Top of Information given

Lemma cq_char_len c : 1 <= zlen (cq_char qpf c) <= 4.
Proof. unfold cq_char. destruct (cq_must_quote qpf c); [destruct (cq c >=? 32)|]; rewrite !zlen_cons, zlen_nil; lia. Qed.

Lemma cq_body_len s : zlen (cq_body qpf s) <= 4 * zlen s.
Proof.
  induction s as [|c s IH]; [done|]. unfold cq_body in *. cbn [fmap list_fmap concat]. rewrite zlen_app, zlen_cons.
  pose proof (cq_char_len c). lia.
Qed.

(** The text up to the first byte that needs a quote. *)
Lemma plain_run s : exists p t, s = p ++ t /\ Forall (fun c => cq_must_quote qpf c = false) p /\
  (t = [] \/ exists c t', t = c :: t' /\ cq_must_quote qpf c = true).
Proof.
  induction s as [|c s (p & t & -> & Hp & Ht)]; [exists [], []; repeat split; [constructor|by left]|].
  destruct (cq_must_quote qpf c) eqn:E.
  - exists [], (c :: p ++ t). split; [done|]. split; [constructor|]. right. eauto.
  - exists (c :: p), t. split; [done|]. split; [by constructor|done].
Qed.
End bytes.

(** * Quoting *)

Section quoting.
Context `{GitCompatOk} `{Hsb : StrbufHeaderOk} `{QuoteHeader}.
Context (junk qpf : Z) (Hqpf : 0 <= qpf).

(** The name in memory: [s], then [extra]; either a string with its NUL and a
    negative [maxlen], or bytes and their number. *)
Definition name_ok (s extra : list Z) (maxlen : Z) : Prop :=
  maxlen < 0 /\ is_string s /\ (exists rest, extra = 0 :: rest) \/ maxlen = zlen s /\ is_bytes s.

Lemma name_ok_bytes s extra maxlen : name_ok s extra maxlen -> is_bytes s.
Proof. intros [(_ & Hs & _)|[_ Hs]]; [by apply string_bytes|done]. Qed.

Lemma next_quote_pos_spec p t extra maxlen :
  Forall (fun c => cq_must_quote qpf c = false) p -> (t = [] \/ exists c t', t = c :: t' /\ cq_must_quote qpf c = true) ->
  name_ok (p ++ t) extra maxlen -> next_quote_pos qpf ((p ++ t) ++ extra) maxlen = Ret (zlen p).
Proof.
  intros Hp Ht Hname. unfold next_quote_pos.
  destruct (loop_ret (fun len => 0 <= len <= zlen p) (fun len => zlen p - len) (S (length ((p ++ t) ++ extra)))
    (next_quote_step qpf ((p ++ t) ++ extra) maxlen) 0 (fun len => len = zlen p)) as (len & Hl & ->); [| | |exact Hl].
  - intros len Hlen. assert (len < zlen p -> exists c, rd ((p ++ t) ++ extra) len = Ret c /\ cq_must_quote qpf c = false) as Hin.
    { intros Hlt. destruct (rd_in p len) as [c Hc]; [lia|]. apply rd_Ret in Hc as [_ Hc]. exists c.
      split; [|by apply (Forall_lookup_1 _ _ _ _ Hp Hc)]. apply rd_Ret. split; [lia|].
      rewrite <-(assoc app), lookup_app_l; [done|]. by apply lookup_lt_Some in Hc. }
    assert (len = zlen p -> (t = [] -> maxlen < 0) -> exists c, rd ((p ++ t) ++ extra) len = Ret c /\ cq_must_quote qpf c = true) as Hend.
    { intros -> Hneg. destruct Ht as [->|(c & t' & -> & Hc)].
      - destruct Hname as [(_ & _ & rest & ->)|[Hm _]]; [|specialize (Hneg eq_refl); pose proof (zlen_nonneg (p ++ [])); lia].
        exists 0. split; [by rewrite (rd_at p 0 rest) by (done || same_list)|]. apply must_quote_special; [done|left].
      - exists c. split; [by rewrite (rd_at p c (t' ++ extra)) by (done || same_list)|done]. }
    unfold next_quote_step. destruct (Z.ltb_spec maxlen 0) as [Hm|Hm].
    + destruct (Z.eq_dec len (zlen p)) as [->|Hne].
      * destruct (Hend eq_refl ltac:(done)) as (c & -> & Hc). run. rewrite Hc. eexists. split; [done|]. done.
      * destruct Hin as (c & -> & Hc); [lia|]. run. rewrite Hc. eexists. split; [done|]. cbn. lia.
    + destruct Hname as [(? & _)|[Hmax _]]; [lia|]. rewrite zlen_app in Hmax. pose proof (zlen_nonneg t).
      destruct (Z.ltb_spec len maxlen) as [Hlt|Hge]; cbn [negb].
      * destruct (Z.eq_dec len (zlen p)) as [->|Hne].
        -- destruct (Hend eq_refl) as (c & -> & Hc); [intros ->; rewrite zlen_nil in Hmax; lia|]. run. rewrite Hc. eexists. split; [done|]. done.
        -- destruct Hin as (c & -> & Hc); [lia|]. run. rewrite Hc. eexists. split; [done|]. cbn. lia.
      * eexists. split; [done|]. cbn. lia.
  - pose proof (zlen_nonneg p). lia.
  - unfold zlen. rewrite !length_app. lia.
Qed.

(** ** Output *)

Definition out_rep (out : cq_out) (l f : option (list Z)) (text : list Z) : Prop :=
  match cq_sb out, l with Some sb, Some l => sb_rep sb (l ++ text) | None, None => True | _, _ => False end /\
  cq_fp out = (fun f => f ++ text) <$> f /\ cq_count out = zlen text.

Definition room (l : option (list Z)) (n : Z) : Prop := match l with Some l => zlen l + n + 1 < 2 ^ 64 | None => True end.

Lemma room_le l n m : room l n -> m <= n -> room l m.
Proof. unfold room. destruct l; [lia|done]. Qed.

Lemma EMIT_spec out l f text c :
  out_rep out l f text -> is_byte c -> room l (zlen text + 1) ->
  exists out', EMIT out c = Ret out' /\ out_rep out' l f (text ++ [c]).
Proof.
  intros (Hs & Hf & Hc) Hb Hroom. unfold EMIT. rewrite u8_small by done.
  assert (exists sb', (match cq_sb out with Some sb => sb ← strbuf_addch sb c; Ret (Some sb) | None => Ret None end) = Ret sb' /\
    match sb', l with Some sb, Some l => sb_rep sb (l ++ text ++ [c]) | None, None => True | _, _ => False end) as (sb' & -> & Hs').
  { destruct (cq_sb out) as [sb|], l as [l|]; try done; [|by exists None]. cbn [room] in Hroom.
    destruct (addch_byte sb (l ++ text) c Hs Hb) as (sb' & -> & Hr); [rewrite zlen_app; lia|]. exists (Some sb'). by rewrite (assoc app). }
  run. eexists. split; [done|]. split; [done|]. cbn [cq_fp cq_count]. rewrite Hf, Hc, zlen_app. split; [|done].
  destruct f; cbn; [by rewrite <-(assoc app)|done].
Qed.

Lemma EMITBUF_spec out l f text xs extra :
  out_rep out l f text -> room l (zlen text + zlen xs) ->
  exists out', EMITBUF junk out (xs ++ extra) (zlen xs) = Ret out' /\ out_rep out' l f (text ++ xs).
Proof.
  intros (Hs & Hf & Hc) Hroom. unfold EMITBUF.
  assert (exists sb', (match cq_sb out with Some sb => sb ← strbuf_add junk sb (xs ++ extra) (zlen xs); Ret (Some sb) | None => Ret None end) = Ret sb' /\
    match sb', l with Some sb, Some l => sb_rep sb (l ++ text ++ xs) | None, None => True | _, _ => False end) as (sb' & -> & Hs').
  { destruct (cq_sb out) as [sb|], l as [l|]; try done; [|by exists None]. cbn [room] in Hroom.
    destruct (strbuf_add_spec junk sb (l ++ text) xs extra Hs) as (sb' & -> & Hr); [rewrite zlen_app; lia|]. exists (Some sb'). by rewrite (assoc app). }
  run. destruct (at_pos_app _ _ _ _ (at_pos_0 (xs ++ extra))) as [Hrd _].
  assert ((match cq_fp out with Some fp => ys ← rd_range (xs ++ extra) 0 (zlen xs); Ret (Some (fp ++ ys)) | None => Ret None end) =
    Ret ((fun f => f ++ text ++ xs) <$> f)) as ->.
  { rewrite Hf. destruct f; cbn [fmap option_fmap option_map]; [|done]. rewrite Hrd. run. by rewrite <-(assoc app). }
  run. eexists. split; [done|]. split; [done|]. cbn [cq_fp cq_count]. rewrite Hc, zlen_app. done.
Qed.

Bottom of Information given

_Instructions for the task_. Beginning with the very first line of the material, please return exactly each line down to and including the one with "induction s as [|c s IH];".

_Solution to this task_.
Lemma cq_char_len c : 1 <= zlen (cq_char qpf c) <= 4.
Proof. unfold cq_char. destruct (cq_must_quote qpf c); [destruct (cq c >=? 32)|]; rewrite !zlen_cons, zlen_nil; lia. Qed.

Lemma cq_body_len s : zlen (cq_body qpf s) <= 4 * zlen s.
Proof.
  induction s as [|c s IH]; [done|]. unfold cq_body in *. cbn [fmap list_fmap concat]. rewrite zlen_app, zlen_cons.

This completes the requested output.